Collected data
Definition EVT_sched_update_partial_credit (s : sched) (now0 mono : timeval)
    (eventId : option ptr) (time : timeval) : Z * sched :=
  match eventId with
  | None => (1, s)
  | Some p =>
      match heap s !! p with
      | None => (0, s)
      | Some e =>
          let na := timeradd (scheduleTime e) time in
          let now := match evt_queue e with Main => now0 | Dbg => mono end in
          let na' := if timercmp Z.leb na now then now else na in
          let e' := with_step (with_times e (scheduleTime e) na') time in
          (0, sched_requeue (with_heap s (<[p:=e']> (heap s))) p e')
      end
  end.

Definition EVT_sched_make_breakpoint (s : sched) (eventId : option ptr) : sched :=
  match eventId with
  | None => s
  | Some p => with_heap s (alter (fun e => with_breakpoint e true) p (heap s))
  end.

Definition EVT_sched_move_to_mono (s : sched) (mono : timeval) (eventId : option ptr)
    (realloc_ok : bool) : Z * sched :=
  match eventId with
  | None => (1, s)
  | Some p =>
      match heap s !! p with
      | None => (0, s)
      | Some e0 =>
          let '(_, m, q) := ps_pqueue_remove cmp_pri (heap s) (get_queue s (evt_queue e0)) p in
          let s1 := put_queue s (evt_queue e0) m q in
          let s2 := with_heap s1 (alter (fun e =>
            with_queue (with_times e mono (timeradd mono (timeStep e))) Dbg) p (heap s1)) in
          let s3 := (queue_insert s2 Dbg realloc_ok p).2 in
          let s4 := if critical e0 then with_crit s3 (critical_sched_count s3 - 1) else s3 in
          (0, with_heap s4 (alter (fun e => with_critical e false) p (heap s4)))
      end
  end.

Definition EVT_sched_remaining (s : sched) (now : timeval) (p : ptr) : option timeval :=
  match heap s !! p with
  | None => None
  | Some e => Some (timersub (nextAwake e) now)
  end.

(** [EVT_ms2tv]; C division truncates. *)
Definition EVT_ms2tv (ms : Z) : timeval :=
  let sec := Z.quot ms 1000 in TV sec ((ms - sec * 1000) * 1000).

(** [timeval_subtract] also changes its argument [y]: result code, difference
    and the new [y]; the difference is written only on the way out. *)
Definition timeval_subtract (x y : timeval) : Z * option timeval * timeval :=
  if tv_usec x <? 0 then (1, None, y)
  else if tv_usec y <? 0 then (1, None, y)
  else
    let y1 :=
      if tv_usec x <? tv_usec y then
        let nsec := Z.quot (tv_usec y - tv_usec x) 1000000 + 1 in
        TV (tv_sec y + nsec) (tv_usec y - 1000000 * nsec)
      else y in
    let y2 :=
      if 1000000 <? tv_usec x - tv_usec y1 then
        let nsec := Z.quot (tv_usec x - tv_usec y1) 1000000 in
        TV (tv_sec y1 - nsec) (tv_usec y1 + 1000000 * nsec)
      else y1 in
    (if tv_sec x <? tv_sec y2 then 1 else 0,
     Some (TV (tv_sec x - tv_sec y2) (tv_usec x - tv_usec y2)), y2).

---

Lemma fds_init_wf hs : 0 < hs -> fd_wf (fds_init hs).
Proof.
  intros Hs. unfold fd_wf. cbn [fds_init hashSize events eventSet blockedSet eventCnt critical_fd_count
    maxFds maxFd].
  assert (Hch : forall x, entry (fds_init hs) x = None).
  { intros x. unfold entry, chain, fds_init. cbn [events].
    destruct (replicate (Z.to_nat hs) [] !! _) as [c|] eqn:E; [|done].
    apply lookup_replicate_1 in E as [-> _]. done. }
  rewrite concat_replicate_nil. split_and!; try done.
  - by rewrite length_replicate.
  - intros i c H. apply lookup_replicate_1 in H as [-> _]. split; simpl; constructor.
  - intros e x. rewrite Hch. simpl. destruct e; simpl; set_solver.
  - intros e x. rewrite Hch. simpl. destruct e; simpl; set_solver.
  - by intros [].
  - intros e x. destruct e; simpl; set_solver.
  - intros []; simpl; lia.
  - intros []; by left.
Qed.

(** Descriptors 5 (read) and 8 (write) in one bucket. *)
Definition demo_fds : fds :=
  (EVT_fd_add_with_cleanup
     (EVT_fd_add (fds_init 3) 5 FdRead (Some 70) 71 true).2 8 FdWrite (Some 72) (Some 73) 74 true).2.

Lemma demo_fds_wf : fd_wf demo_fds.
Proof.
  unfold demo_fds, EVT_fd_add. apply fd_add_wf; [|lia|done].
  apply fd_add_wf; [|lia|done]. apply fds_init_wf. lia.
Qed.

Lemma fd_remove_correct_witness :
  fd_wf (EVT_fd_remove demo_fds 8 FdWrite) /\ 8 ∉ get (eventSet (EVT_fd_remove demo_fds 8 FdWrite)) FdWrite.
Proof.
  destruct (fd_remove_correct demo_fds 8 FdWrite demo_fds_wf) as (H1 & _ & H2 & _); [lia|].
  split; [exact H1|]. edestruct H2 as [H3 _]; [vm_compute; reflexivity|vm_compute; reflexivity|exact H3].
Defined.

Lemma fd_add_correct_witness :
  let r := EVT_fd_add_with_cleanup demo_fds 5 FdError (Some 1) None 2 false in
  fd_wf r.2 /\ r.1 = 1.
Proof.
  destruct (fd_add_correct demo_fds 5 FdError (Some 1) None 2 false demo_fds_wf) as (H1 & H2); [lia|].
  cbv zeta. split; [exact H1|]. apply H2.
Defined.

* * *

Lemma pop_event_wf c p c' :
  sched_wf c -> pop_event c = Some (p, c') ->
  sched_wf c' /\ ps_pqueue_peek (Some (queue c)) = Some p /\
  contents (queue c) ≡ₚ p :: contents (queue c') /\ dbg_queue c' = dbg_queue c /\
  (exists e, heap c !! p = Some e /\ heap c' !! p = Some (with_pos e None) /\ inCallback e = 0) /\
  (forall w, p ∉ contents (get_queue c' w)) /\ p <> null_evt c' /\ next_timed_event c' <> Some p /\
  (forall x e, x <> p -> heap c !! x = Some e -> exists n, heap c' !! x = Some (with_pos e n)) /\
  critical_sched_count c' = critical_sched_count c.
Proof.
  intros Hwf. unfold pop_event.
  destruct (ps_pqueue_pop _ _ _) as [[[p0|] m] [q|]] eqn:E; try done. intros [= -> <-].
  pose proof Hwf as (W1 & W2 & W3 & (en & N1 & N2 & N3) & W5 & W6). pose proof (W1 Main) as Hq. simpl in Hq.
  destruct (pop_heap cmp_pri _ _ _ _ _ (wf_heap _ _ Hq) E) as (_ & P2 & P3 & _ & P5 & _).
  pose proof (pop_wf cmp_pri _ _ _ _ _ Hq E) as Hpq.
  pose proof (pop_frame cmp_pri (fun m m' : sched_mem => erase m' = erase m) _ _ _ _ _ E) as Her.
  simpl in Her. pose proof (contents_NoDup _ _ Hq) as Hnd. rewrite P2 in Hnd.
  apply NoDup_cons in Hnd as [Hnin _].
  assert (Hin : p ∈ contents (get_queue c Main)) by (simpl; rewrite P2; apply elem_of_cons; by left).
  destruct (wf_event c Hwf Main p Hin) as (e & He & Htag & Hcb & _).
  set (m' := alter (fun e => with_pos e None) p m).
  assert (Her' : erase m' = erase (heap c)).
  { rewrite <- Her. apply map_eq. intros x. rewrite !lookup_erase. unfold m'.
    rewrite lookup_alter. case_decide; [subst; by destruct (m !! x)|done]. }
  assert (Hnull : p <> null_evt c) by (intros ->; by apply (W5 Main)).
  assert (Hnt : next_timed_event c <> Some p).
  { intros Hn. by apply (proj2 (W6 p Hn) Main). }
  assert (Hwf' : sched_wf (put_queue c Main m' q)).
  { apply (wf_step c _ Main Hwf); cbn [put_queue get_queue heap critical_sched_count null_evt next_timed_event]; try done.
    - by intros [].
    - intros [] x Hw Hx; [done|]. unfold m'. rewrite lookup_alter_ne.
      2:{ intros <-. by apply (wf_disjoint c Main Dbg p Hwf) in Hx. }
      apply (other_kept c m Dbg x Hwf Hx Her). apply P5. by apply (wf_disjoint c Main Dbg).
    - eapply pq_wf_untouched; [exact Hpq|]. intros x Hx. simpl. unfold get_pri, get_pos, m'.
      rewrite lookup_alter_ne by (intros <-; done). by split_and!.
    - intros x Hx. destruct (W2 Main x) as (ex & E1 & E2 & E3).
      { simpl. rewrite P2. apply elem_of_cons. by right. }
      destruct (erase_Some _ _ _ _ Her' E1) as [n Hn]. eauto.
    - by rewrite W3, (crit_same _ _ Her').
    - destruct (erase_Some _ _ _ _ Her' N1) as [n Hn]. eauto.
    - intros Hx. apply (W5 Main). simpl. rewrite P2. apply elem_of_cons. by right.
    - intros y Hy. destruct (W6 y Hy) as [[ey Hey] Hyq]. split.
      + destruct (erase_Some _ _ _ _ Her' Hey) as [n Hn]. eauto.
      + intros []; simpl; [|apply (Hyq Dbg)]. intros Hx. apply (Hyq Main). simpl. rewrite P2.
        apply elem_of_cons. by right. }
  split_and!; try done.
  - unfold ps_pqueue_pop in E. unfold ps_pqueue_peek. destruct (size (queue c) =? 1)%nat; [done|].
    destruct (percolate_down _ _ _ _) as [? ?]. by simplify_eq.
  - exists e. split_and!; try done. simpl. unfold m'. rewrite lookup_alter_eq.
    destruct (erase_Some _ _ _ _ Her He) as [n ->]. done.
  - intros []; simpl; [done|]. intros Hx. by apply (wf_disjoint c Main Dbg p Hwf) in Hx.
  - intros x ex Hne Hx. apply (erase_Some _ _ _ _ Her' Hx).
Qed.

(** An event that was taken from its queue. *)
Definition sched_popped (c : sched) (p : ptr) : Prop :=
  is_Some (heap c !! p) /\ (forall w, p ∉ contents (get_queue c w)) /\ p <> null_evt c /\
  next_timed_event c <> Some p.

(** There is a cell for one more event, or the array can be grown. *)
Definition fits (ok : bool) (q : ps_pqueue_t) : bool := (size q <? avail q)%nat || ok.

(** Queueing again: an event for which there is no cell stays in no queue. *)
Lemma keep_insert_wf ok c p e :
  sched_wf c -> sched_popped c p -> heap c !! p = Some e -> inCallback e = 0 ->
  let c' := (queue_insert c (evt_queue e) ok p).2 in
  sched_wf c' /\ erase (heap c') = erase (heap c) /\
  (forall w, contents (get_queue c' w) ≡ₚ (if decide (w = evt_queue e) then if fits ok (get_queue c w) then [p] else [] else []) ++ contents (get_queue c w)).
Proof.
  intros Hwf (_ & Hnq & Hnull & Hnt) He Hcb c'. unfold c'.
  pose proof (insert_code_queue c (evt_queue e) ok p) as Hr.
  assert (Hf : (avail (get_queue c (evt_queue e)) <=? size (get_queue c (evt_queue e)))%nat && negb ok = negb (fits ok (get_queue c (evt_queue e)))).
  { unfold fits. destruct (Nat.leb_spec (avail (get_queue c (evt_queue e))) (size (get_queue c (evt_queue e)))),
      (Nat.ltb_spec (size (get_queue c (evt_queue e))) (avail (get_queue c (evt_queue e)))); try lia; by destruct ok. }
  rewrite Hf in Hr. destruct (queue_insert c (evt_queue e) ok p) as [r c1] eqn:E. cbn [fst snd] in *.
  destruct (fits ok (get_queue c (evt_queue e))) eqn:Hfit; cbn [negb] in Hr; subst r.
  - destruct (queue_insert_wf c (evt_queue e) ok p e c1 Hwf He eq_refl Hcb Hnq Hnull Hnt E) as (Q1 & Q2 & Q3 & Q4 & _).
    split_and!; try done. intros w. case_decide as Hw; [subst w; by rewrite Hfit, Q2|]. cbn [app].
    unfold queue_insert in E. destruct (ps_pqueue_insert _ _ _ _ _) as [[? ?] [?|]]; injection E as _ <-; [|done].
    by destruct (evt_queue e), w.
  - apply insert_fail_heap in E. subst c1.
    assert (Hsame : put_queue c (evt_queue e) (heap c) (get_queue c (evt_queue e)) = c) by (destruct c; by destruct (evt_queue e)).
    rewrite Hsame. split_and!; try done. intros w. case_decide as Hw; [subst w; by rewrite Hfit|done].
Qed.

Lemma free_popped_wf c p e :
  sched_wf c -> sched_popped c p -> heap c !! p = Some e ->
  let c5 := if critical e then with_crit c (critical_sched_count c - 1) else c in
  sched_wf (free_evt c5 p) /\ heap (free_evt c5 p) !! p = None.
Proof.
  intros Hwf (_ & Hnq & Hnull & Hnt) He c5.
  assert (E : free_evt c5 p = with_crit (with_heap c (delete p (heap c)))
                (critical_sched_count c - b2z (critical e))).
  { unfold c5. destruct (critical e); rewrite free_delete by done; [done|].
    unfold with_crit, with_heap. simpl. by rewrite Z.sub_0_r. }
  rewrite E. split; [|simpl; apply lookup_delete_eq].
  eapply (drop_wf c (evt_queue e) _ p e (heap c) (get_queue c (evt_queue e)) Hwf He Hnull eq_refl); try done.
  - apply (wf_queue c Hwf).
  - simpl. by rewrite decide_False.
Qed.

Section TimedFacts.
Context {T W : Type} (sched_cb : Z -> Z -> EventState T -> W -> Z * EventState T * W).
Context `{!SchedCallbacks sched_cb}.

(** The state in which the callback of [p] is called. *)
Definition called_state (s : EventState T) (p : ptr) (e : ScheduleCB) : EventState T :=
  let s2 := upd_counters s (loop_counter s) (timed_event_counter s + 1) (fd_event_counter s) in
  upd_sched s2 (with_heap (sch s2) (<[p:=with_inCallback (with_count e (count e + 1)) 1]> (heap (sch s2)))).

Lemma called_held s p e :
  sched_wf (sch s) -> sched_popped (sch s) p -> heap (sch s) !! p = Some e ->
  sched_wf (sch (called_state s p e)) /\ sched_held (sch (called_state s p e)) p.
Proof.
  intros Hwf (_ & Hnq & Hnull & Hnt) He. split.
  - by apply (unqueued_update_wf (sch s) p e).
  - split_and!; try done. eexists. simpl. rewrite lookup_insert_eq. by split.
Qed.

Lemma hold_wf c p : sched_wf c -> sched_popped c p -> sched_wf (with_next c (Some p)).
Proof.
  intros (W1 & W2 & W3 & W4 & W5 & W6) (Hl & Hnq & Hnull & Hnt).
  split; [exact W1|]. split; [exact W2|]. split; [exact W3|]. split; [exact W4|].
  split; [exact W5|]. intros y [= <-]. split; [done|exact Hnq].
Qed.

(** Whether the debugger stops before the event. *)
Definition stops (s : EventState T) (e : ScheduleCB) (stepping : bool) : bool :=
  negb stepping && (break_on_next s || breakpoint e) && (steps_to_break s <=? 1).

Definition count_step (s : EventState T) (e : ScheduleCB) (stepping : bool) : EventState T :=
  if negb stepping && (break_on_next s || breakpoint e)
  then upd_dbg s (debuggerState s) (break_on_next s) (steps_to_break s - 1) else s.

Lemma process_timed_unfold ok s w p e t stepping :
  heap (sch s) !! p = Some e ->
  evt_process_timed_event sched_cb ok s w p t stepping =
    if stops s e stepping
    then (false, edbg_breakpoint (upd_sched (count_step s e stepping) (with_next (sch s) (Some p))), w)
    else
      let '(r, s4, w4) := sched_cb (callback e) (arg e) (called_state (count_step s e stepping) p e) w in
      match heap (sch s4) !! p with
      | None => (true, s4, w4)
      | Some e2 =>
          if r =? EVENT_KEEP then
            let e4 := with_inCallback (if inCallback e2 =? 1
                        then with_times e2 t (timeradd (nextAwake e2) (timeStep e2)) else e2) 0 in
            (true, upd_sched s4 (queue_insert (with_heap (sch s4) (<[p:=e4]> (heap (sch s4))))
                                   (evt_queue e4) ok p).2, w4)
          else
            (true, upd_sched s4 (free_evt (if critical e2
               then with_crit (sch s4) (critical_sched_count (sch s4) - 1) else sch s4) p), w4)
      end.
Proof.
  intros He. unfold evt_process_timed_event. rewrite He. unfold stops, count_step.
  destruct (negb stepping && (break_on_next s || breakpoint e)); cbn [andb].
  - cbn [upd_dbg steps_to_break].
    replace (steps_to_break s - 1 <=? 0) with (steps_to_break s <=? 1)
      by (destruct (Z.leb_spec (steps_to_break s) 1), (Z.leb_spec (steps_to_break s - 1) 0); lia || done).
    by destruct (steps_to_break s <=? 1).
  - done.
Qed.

» Task brief
Of the lines above, extract only those from the line with "destruct (pop_heap cmp_pri" to the line with "assert (Hnt : next_timed_event", both included, exactly as written.

» Solution for this task
  destruct (pop_heap cmp_pri _ _ _ _ _ (wf_heap _ _ Hq) E) as (_ & P2 & P3 & _ & P5 & _).
  pose proof (pop_wf cmp_pri _ _ _ _ _ Hq E) as Hpq.
  pose proof (pop_frame cmp_pri (fun m m' : sched_mem => erase m' = erase m) _ _ _ _ _ E) as Her.
  simpl in Her. pose proof (contents_NoDup _ _ Hq) as Hnd. rewrite P2 in Hnd.
  apply NoDup_cons in Hnd as [Hnin _].
  assert (Hin : p ∈ contents (get_queue c Main)) by (simpl; rewrite P2; apply elem_of_cons; by left).
  destruct (wf_event c Hwf Main p Hin) as (e & He & Htag & Hcb & _).
  set (m' := alter (fun e => with_pos e None) p m).
  assert (Her' : erase m' = erase (heap c)).
  { rewrite <- Her. apply map_eq. intros x. rewrite !lookup_erase. unfold m'.
    rewrite lookup_alter. case_decide; [subst; by destruct (m !! x)|done]. }
  assert (Hnull : p <> null_evt c) by (intros ->; by apply (W5 Main)).
  assert (Hnt : next_timed_event c <> Some p).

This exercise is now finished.